The Petty team contributed to racing safety by releasing loose cannon Buckshot Jones, effective immediately. Former Busch Champion Steve Grissom will take over the wheel of the No. 44 Dodge for the rest of the season, starting with today’s Talladega race. Grissom had most recently raced the team’s Craftsman Truck entry, and has been doing a lot of the testing work for the Petty Enterprises. In fact, Grissom has more laps in Petty Dodges

than either Kyle Petty or John Andretti, the team’s other driver.

This weekend’s IRL race at Nazareth will see some changes in the driver lineup. Sarah Fisher, recently released by Walker Racing, will replace the injured Robby Buhl in the No. 24 Infiniti-powered Dreyer & Reinbold Gforce. And Eliseo Salazar is out due to injuries received in a testing crash at Indianapolis. No word at this writing on a replacement, although Greg Ray and Donny Beechler are being considered for the ride.

NASCAR has lost one of its original competitors. Buck Baker, 83, who finished 11th in the first NASCAR-sanctioned race at Charlotte Fairgrounds in 1949 driving a Kaiser, went on to win two NASCAR championships in 1956 and 1957.

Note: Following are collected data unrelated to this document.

Lemma index_of_Some x l i : index_of x l = Some i -> l !! i = Some x.
Proof.
  unfold index_of. destruct (list_find (fun y => y = x) l) as [[j y]|] eqn:H; [|done].
  simpl. intros [= <-]. by apply list_find_Some in H as (Hi & -> & _).
Qed.

Lemma ChainSource_satisfy_entryvar s requirement acc :
  entryvar s = Some requirement ->
  ChainSource_satisfy s requirement acc = (acc.1, true).
Proof. intros H. unfold ChainSource_satisfy. by rewrite decide_True. Qed.

Lemma item_getter_call index arrays :
  call_object (item_getter index) [arrays] = getitem arrays index.
Proof. reflexivity. Qed.

Lemma arange_100_150 : arange 100 150 = VArray (Z.of_nat <$> seq 100 50).
Proof. vm_compute. reflexivity. Qed.

(** C6. When the requirement is the source's entry-index name:
    resolving it leaves the column list as it was and sets the flag;
    its fetcher reads the chunk at the position just past the columns;
    a chunk of entries [100, 150) comes out of [_iterate] with the
    array 100, 101, ..., 149 appended; and the fetcher, applied to that
    chunk, gives this array. *)
Theorem entry_index_is_generated (s : ChainSource) (name : string) :
  entryvar s = Some name ->
  keeps_contract (ChainSource_compilefcn s) ->
  (forall acc, _satisfy (Source s) name acc = (acc.1, true)) /\
  (forall branchnames, exists f,
     _argfcn (Source s) name branchnames = Ok f /\
     (forall chunk, call_object f [VTuple chunk] =
                    getitem (VTuple chunk) (length branchnames)) /\
     (forall arrays, length arrays = length branchnames ->
        call_object f [VTuple (arrays ++ [arange 100 150])] =
        Ok (VArray (Z.of_nat <$> seq 100 50)))) /\
  (forall branchnames i arrays,
     tree s branchnames !! i = Some (100, 150, arrays) ->
     ChainSource_iterate s branchnames true !! i =
     Some (arrays ++ [VArray (Z.of_nat <$> seq 100 50)])).
Proof.
  intros Hname Hcontract. split; [|split].
  - intros acc. simpl. by apply ChainSource_satisfy_entryvar.
  - intros branchnames. simpl. unfold ChainSource_argfcn.
    rewrite decide_True by done. simpl. eexists. split; [reflexivity|].
    split.
    + intros chunk. by rewrite Hcontract, item_getter_call.
    + intros arrays Hlen. rewrite Hcontract, item_getter_call. simpl.
      rewrite <- Hlen, list_lookup_middle by done. by rewrite arange_100_150.
  - intros branchnames i arrays Hi. unfold ChainSource_iterate.
    rewrite list_lookup_fmap, Hi. simpl. by rewrite arange_100_150.
Qed.
Lemma build_oferta_NoDup_keys locations :
  NoDup (dict_keys (build_oferta locations)).
Proof. rewrite build_oferta_keys. apply key_order_NoDup. Qed.

Lemma table_columns ks :
  NoDup ks -> ~ In "CLIENTE" ks -> ~ In "DEMANDA" ks ->
  add_key (fold_left add_key ks ["CLIENTE"]) "DEMANDA"
  = ("CLIENTE" :: ks ++ ["DEMANDA"])%list.
Proof.
  intros Hnd Hc Hd.
  rewrite fold_add_key_app by (simpl; constructor; assumption).
  unfold add_key.
  assert (H : mem "DEMANDA" (["CLIENTE"] ++ ks) = false).
  { apply mem_not_In. simpl. intros [E|E]; [discriminate|contradiction]. }
  rewrite H. reflexivity.
Qed.

(** X4.  When no location is named ["CLIENTE"] or ["DEMANDA"], every row of
    the response matrix, the capacity row included, has the same columns in
    the same order: ["CLIENTE"], the distinct location names in order of
    first occurrence, ["DEMANDA"]. *)
Theorem response_is_a_table (solver : Solver) data r :
  solve_transportation solver data = inr r ->
  ~ In "CLIENTE" (map location (locations data)) ->
  ~ In "DEMANDA" (map location (locations data)) ->
  Forall (fun row =>
            dict_keys row
            = ("CLIENTE" :: key_order (map location (locations data))
               ++ ["DEMANDA"])%list)
    (matrix r).
Proof.
  intros Hr Hc Hd.
  destruct (solve_inv _ _ _ Hr) as (costos & modelo & sol & _ & _ & _ & _ & Hm & _).
  rewrite Hm. rewrite <- build_oferta_keys.
  assert (Hnd : NoDup (dict_keys (build_oferta (locations data))))
    by apply build_oferta_NoDup_keys.
  assert (Hc' : ~ In "CLIENTE" (dict_keys (build_oferta (locations data))))
    by now rewrite build_oferta_keys, key_order_In.
  assert (Hd' : ~ In "DEMANDA" (dict_keys (build_oferta (locations data))))
    by now rewrite build_oferta_keys, key_order_In.
  apply Forall_app. split.
  - apply Forall_forall. intros row Hin. apply in_map_iff in Hin.
    destruct Hin as (cliente & <- & _). unfold client_row.
    match goal with
    | |- context [fold_left ?f ?l ?a] =>
        destruct (fold_left f l a) as [row total] eqn:Hfold
    end.
    apply client_row_fold_keys in Hfold.
    rewrite dict_keys_set, Hfold. now apply table_columns.
  - constructor; [|constructor]. unfold capacity_row.
    match goal with
    | |- context [fold_left ?f ?l ?a] =>
        destruct (fold_left f l a) as [row total] eqn:Hfold
    end.
    apply capacity_row_fold_keys in Hfold. destruct Hfold as [Hk _].
    rewrite dict_keys_set, Hk. now apply table_columns.
Qed.

(** X5.  The last row of the response holds, under each key of the supply
    vector other than ["DEMANDA"], that location's capacity as an integer
    (for a name that several locations share, the last one's). *)
Theorem capacity_row_cells (solver : Solver) data r almacen l :
  solve_transportation solver data = inr r ->
  last_location almacen (locations data) = Some l ->
  almacen <> "DEMANDA" ->
  dict_get (last (matrix r) []) almacen = Some (VNum (PInt (capacity l))).
Proof.
  intros Hr Hl Hne.
  destruct (solve_inv _ _ _ Hr) as (costos & modelo & sol & _ & _ & _ & _ & Hm & _).
  rewrite Hm, last_last. unfold capacity_row.
  match goal with
  | |- context [fold_left ?f ?l ?a] =>
      destruct (fold_left f l a) as [row total] eqn:Hfold
  end.
  apply capacity_row_fold_keys in Hfold. destruct Hfold as [_ Hget].
  rewrite dict_get_set_other by (intros E; now apply Hne).
  rewrite Hget, (last_value_NoDup _ _ (build_oferta_NoDup_keys _)).
  unfold build_oferta. now rewrite dict_get_of_last, last_value_locations, Hl.
Qed.
(** [key in v] for a string [key]: a key of a dict, an element of a list,
    a substring of a string; the other types are not containers. *)
Definition contains (key : string) (v : pyval) : res bool :=
  match v with
  | PDict entries =>
      Ok (match lookup key entries with Some _ => true | None => false end)
  | PList items => Ok (existsb (is_str key) items)
  | PStr s => Ok (substring_in key s)
  | PNone | PBool _ | PInt _ | PFloat _ => Raise TypeError
  end.

(** [v.get(key, default)]: only a dict has the method. *)
Definition get (v : pyval) (key : string) (default : pyval) : res pyval :=
  match v with
  | PDict entries =>
      Ok (match lookup key entries with Some x => x | None => default end)
  | _ => Raise AttributeError
  end.

(** [v[key]] for a string [key]. *)
Definition getitem (v : pyval) (key : string) : res pyval :=
  match v with
  | PDict entries =>
      match lookup key entries with
      | Some x => Ok x
      | None => Raise KeyError
      end
  | _ => Raise TypeError
  end.

(** [len(v)]. *)
Definition len (v : pyval) : res Z :=
  match v with
  | PList items => Ok (Z.of_nat (List.length items))
  | PDict entries => Ok (Z.of_nat (List.length entries))
  | PStr s => Ok (strlen s)
  | PNone | PBool _ | PInt _ | PFloat _ => Raise TypeError
  end.

(** The elements a [for] loop or [enumerate] draws from [v]. *)
Definition iter (v : pyval) : res (list pyval) :=
  match v with
  | PList items => Ok items
  | PDict entries => Ok (map (fun kv => PStr (fst kv)) entries)
  | PStr s => Ok (map PStr (chars s))
  | PNone | PBool _ | PInt _ | PFloat _ => Raise TypeError
  end.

He is the father of racer, announcer, and driving coach Buddy Baker.

Congratulations to John Force on his milestone 100th Nationals victory at the O’Reilly Spring Nationals last weekend. Force, one of the top Funny Car drivers of all time, is also one of the best spokesmen in the sport, with a mouth that runs almost as fast as his car does.

If you don’t already have plans for this afternoon, why don’t you head out to Champion Speedway for the season-opener? The track is located off Snyder Avenue at the south end of town. The main gate opens at noon, and practice starts the same time. Racing begins at 2 p.m. General admission is $8, $5 for

Juniors (13-17) and Seniors (55 and over), kids 6-13 $3, and kids 5 and under free.

Roger Diez is the Nevada Appeal Motorsports Columnist.